Брюллов, склонив голову, напряженно слушает гостя, потом говорит, что и его пугает петербургский климат, вот уже успел простудиться, должно быть, грудь надуло, что и для него крутой поворот в судьбе не прост, – надо впрямь заново обдумать свои намерения, обдумать непринужденно, не испытывая давления ни чужой воли, ни сегодняшних обстоятельств. Зрачки его между тем ширятся, на листе желтой бумаги из альбома быстро, как бы для памяти, набрасывает он профиль; Гоголь издали, со своего места, с любопытством, остро взглядывает на рисунок и, боясь прервать работу, делает вид, что не замечает его…

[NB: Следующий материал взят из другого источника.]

Lemma finish_ok m ps args i tail param val :
  bytes_at m (args + i) (tail ++ [0]) -> tail_ok tail -> Forall (fun p => p < args + i) ps ->
  let m' := cut m (end_cut (args + i) tail ++ ps) in
  finish (cut m ps) args i param val = Ok (m', next_of (args + i) tail, param, val) /\
  cstr m' (next_of (args + i) tail) (rest_of tail).
Proof.
  intros Hb [Hc Ht] Hps. cbn zeta. set (p := args + i) in *.
  assert (Hout : forall l, bytes_at m p l -> bytes_at (cut m ps) p l).
  { intros l Hl. apply cut_bytes; [done|]. eapply Forall_impl; [exact Hps|]. cbn beta. lia. }
  unfold finish. fold p. destruct tail as [|c tail]; cbn [app end_cut rest_of] in *.
  - assert (Hn : cstr (cut m ps) p []) by (split; [by apply Hout|done]).
    pose proof Hn as Hn'. apply cstr_nil in Hn'. rewrite (load_ok _ _ _ Hn'), bind_Ok. cbn [Z.eqb negb]. rewrite bind_Ok. cbn beta iota.
    destruct (skip_spaces_loop_ok (cut m ps) p [] (S (size (cut m ps))) Hn) as [E1 E2]; [cbn [length]; lia|].
    unfold skip_spaces. rewrite E1, bind_Ok. done.
  - pose proof (proj1 (bytes_at_cons _ _ _ _) Hb) as [Hp Hr]. inversion_clear Hc as [|? ? Hc0 Hc'].
    rewrite (load_ok (cut m ps) p c), bind_Ok by (apply (proj1 (proj1 (bytes_at_cons _ _ _ _) (Hout _ Hb)))).
    rewrite (proj2 (Z.eqb_neq c 0)) by lia. cbn [negb]. rewrite store_cut by eauto. rewrite !bind_Ok. cbn beta iota.
    assert (Hn : cstr (cut m (p :: ps)) (p + 1) tail).
    { split; [|done]. apply cut_bytes; [done|]. constructor; [left; lia|]. eapply Forall_impl; [exact Hps|]. cbn beta. lia. }
    destruct (skip_spaces_loop_ok _ _ _ (S (size (cut m (p :: ps)))) Hn) as [E1 E2]; [pose proof (cstr_size _ _ _ Hn); lia|].
    unfold skip_spaces. rewrite E1, bind_Ok. pose proof (drop_spaces_length tail).
    unfold next_of. cbn [rest_of length].
    replace (p + Z.of_nat (S (length tail) - length (drop_spaces tail))) with (p + 1 + Z.of_nat (length tail - length (drop_spaces tail))) by lia.
    done.
Qed.

(** ** After the scan *)

Definition value_part (m : mem) (args i equals : Z) : outcome (mem * Z) :=
  if equals =? 0 then Ok (m, NULL)
  else
    m ← store m (args + equals) 0;
    let val := args + equals + 1 in
    c ← load m val;
    if c =? quote then
      m ← drop_quote m args (i - 1);
      Ok (m, val + 1)
    else Ok (m, val).

Definition after_scan (m : mem) (args i equals : Z) (quoted : bool) : outcome (mem * Z * Z * Z) :=
  '(m, val) ← value_part m args i equals;
  m ← (if quoted then drop_quote m args (i - 1) else Ok m);
  finish m args i args val.

(** The scan of a token [tok], after the opening quote if there is one. *)
Lemma next_arg_scan m a tok tail (quoted : bool) :
  let args := if quoted then a + 1 else a in
  bytes_at m args (tok ++ tail ++ [0]) -> (quoted = true -> m !! a = Some quote) ->
  (quoted = false -> exists c rest, tok = c :: rest /\ c <> quote) ->
  runs quoted tok = Some false -> tail_ok tail ->
  next_arg m a = after_scan m args (Z.of_nat (length tok)) (equals_of 0 0 tok) quoted.
Proof.
  cbn zeta. intros Hb Hq Hnq Hr [Hc Ht]. unfold next_arg.
  assert (Hload : load m a = Ok (if quoted then quote else default 0 (tok !! 0%nat)) /\
                  ((if quoted then quote else default 0 (tok !! 0%nat)) =? quote) = quoted).
  { destruct quoted; [split; [by apply load_ok, Hq|done]|]. destruct (Hnq eq_refl) as (c & rest & -> & Hne).
    cbn. split; [apply load_ok; by apply (proj1 (bytes_at_cons _ _ _ _) Hb)|by apply Z.eqb_neq]. }
  destruct Hload as [-> Hqe]. rewrite bind_Ok. cbn zeta. rewrite Hqe. set (args := if quoted then a + 1 else a) in *.
  set (e := default 0 (tail !! 0%nat)).
  assert (He : bytes_at m (args + 0) (tok ++ [e]) /\ stops false e).
  { rewrite Z.add_0_r. apply bytes_at_app in Hb as [H1 H2]. rewrite bytes_at_app, bytes_at_cons. unfold e.
    destruct tail as [|c tail]; cbn [app] in H2; apply bytes_at_cons in H2 as [H3 _]; cbn;
      (split; [split; [done|split; [done|apply bytes_at_nil]]|]); [by left|by right]. }
  destruct He as [He Hst]. rewrite (next_arg_loop_ok m args tok e _ 0 0 quoted false He Hr Hst).
  - rewrite bind_Ok. reflexivity.
  - apply bytes_at_mapped, mapped_size in He. rewrite length_app in He. cbn [length] in He. lia.
Qed.

(** ** The shapes of an argument *)

Inductive arg : Type :=
| Bare (p : list Z)
| Valued (p v : list Z)
| QuotedValue (p v : list Z)
| QuotedAll (p v : list Z).

Definition text (a : arg) : list Z :=
  match a with
  | Bare p => p
  | Valued p v => p ++ [equals_sign] ++ v
  | QuotedValue p v => p ++ [equals_sign; quote] ++ v ++ [quote]
  | QuotedAll p v => [quote] ++ p ++ [equals_sign] ++ v ++ [quote]
  end.

Definition name (a : arg) : list Z := match a with Bare p | Valued p _ | QuotedValue p _ | QuotedAll p _ => p end.
Definition value (a : arg) : option (list Z) :=
  match a with Bare _ => None | Valued _ v | QuotedValue _ v | QuotedAll _ v => Some v end.

Definition arg_ok (a : arg) : Prop :=
  name a <> [] /\ Forall (fun c => c <> equals_sign) (name a) /\
  match a with
  | Bare p => Forall plain p
  | Valued p v => Forall plain p /\ Forall plain v
  | QuotedValue p v => Forall plain p /\ Forall quotable v
  | QuotedAll p v => Forall quotable p /\ Forall quotable v /\ v <> []
  end.

(** What [next_arg] must return for [a] at [args], followed by [tail]. *)
Definition parsed (m : mem) (args : Z) (a : arg) (tail : list Z) : Prop :=
  exists m' param val,
    let next := next_of (args + Z.of_nat (length (text a))) tail in
    next_arg m args = Ok (m', next, param, val) /\
    cstr m' param (name a) /\
    match value a with None => val = NULL | Some v => cstr m' val v end /\
    cstr m' next (rest_of tail).

Lemma plain_chars l : Forall plain l -> Forall (fun b => 0 < b < 256) l.
Proof. intros H. eapply Forall_impl; [exact H|]. intros x (Hx & _). done. Qed.

Lemma quotable_chars l : Forall quotable l -> Forall (fun b => 0 < b < 256) l.
Proof. intros H. eapply Forall_impl; [exact H|]. intros x (Hx & _). done. Qed.

Lemma plain_head p rest : p <> [] -> Forall plain p -> exists c rest', p ++ rest = c :: rest' /\ c <> quote.
Proof. intros Hne H. destruct H as [|c p (_ & Hq & _) _]; [done|]. exists c, (p ++ rest). done. Qed.

Lemma end_cut_in p tail m : bytes_at m p (tail ++ [0]) -> p ∈ end_cut p tail \/ m !! p = Some 0.
Proof.
  intros H. destruct tail as [|c tail]; cbn [end_cut app] in *; [right|left; by left].
  by apply (proj1 (bytes_at_cons _ _ _ _) H).
Qed.

Lemma end_cut_ge p tail : Forall (fun q => q = p) (end_cut p tail).
Proof. destruct tail; repeat constructor. Qed.

Lemma bare_parsed m args p tail :
  bytes_at m args (p ++ tail ++ [0]) -> arg_ok (Bare p) -> tail_ok tail -> parsed m args (Bare p) tail.
Proof.
  intros Hb (Hne & Heq & Hp) Ht. cbn [name] in *. pose proof (proj1 (bytes_at_app _ _ _ _) Hb) as [Hb1 Hb2].
  exists (cut m (end_cut (args + Z.of_nat (length p)) tail ++ [])), args, NULL. cbn zeta. cbn [text name value].
  rewrite (next_arg_scan m args p tail false); [|exact Hb|done| |by rewrite runs_plain|done].
  2:{ intros _. destruct (plain_head p [] Hne Hp) as (c & r & E & Hc). rewrite app_nil_r in E. eauto. }
  rewrite equals_of_none by done. unfold after_scan, value_part. cbn [Z.eqb]. rewrite !bind_Ok. cbn beta iota.
  destruct (finish_ok m [] args (Z.of_nat (length p)) tail args NULL Hb2 Ht) as [E1 E2]; [done|].
  csplit; [exact E1| |done|exact E2]. rewrite app_nil_r.
  apply cut_cstr; [done|by apply plain_chars| |by apply end_cut_in].
  eapply Forall_impl; [apply end_cut_ge|]. cbn beta. lia.
Qed.

(** The value part, when the value is not quoted. *)
Lemma value_plain m args i eq x :
  eq <> 0 -> is_Some (m !! (args + eq)) -> m !! (args + eq + 1) = Some x -> x <> quote ->
  value_part m args i eq = Ok (cut m [args + eq], args + eq + 1).
Proof.
  intros Heq Hs Hx Hq. unfold value_part. rewrite (proj2 (Z.eqb_neq eq 0)) by done. change m with (cut m []) at 1.
  rewrite store_cut by done. rewrite bind_Ok. cbn zeta. rewrite (load_ok _ _ x).
  - rewrite bind_Ok. by rewrite (proj2 (Z.eqb_neq x quote)).
  - rewrite cut_outside; [done|]. rewrite list_elem_of_singleton. lia.
Qed.

Lemma drop_quote_ok m ps args i :
  0 <= args -> 0 < i -> args + i < 2 ^ 32 -> m !! (args + (i - 1)) = Some quote -> args + (i - 1) ∉ ps ->
  drop_quote (cut m ps) args (i - 1) = Ok (cut m (args + (i - 1) :: ps)).
Proof.
  intros Ha Hi Hr Hq Hps. unfold drop_quote. rewrite (u32_small (i - 1)), u32_small by lia. cbn zeta.
  rewrite (load_ok _ _ quote) by (by rewrite cut_outside). rewrite bind_Ok, Z.eqb_refl. apply store_cut. eauto.
Qed.

Lemma value_quoted m args i eq :
  0 <= args -> 0 < eq -> eq + 2 <= i - 1 -> args + i < 2 ^ 32 -> is_Some (m !! (args + eq)) ->
  m !! (args + eq + 1) = Some quote -> m !! (args + (i - 1)) = Some quote ->
  value_part m args i eq = Ok (cut m [args + (i - 1); args + eq], args + eq + 1 + 1).
Proof.
  intros Ha Heq Hi Hr Hs Hq1 Hq2. unfold value_part. rewrite (proj2 (Z.eqb_neq eq 0)) by lia. change m with (cut m []) at 1.
  rewrite store_cut by done. rewrite bind_Ok. cbn zeta. rewrite (load_ok _ _ quote).
  - rewrite bind_Ok, Z.eqb_refl. rewrite drop_quote_ok; [done|done|lia|done..|]. rewrite list_elem_of_singleton. lia.
  - rewrite cut_outside; [done|]. rewrite list_elem_of_singleton. lia.
Qed.

Lemma bytes_at_at m a l k x r : bytes_at m a (l ++ x :: r) -> k = Z.of_nat (length l) -> m !! (a + k) = Some x.
Proof. intros H ->. apply bytes_at_app in H as [_ H]. by apply (proj1 (bytes_at_cons _ _ _ _) H). Qed.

(Быстрый карандашный рисунок, сделанный Брюлловым, – последний портрет «молодого» Гоголя: скоро он отпустит усы, длинные волосы, станет внешне тем Гоголем, который с малолетства безошибочно знаком каждому. Но Брюллов нарисовал Гоголя, у которого «Ревизор» уже позади, – трагического и вдохновенного, углубленного в свои думы и залетевшего в помыслах далеко вперед. «Львиную силу чувствую в душе своей и заметно слышу переход свой из детства, проведенного в школьных занятиях, в юношеский возраст», – писал Гоголь Жуковскому, едва отправился в странствие. Гоголь этого переломного времени остался жить в наброске Брюллова.)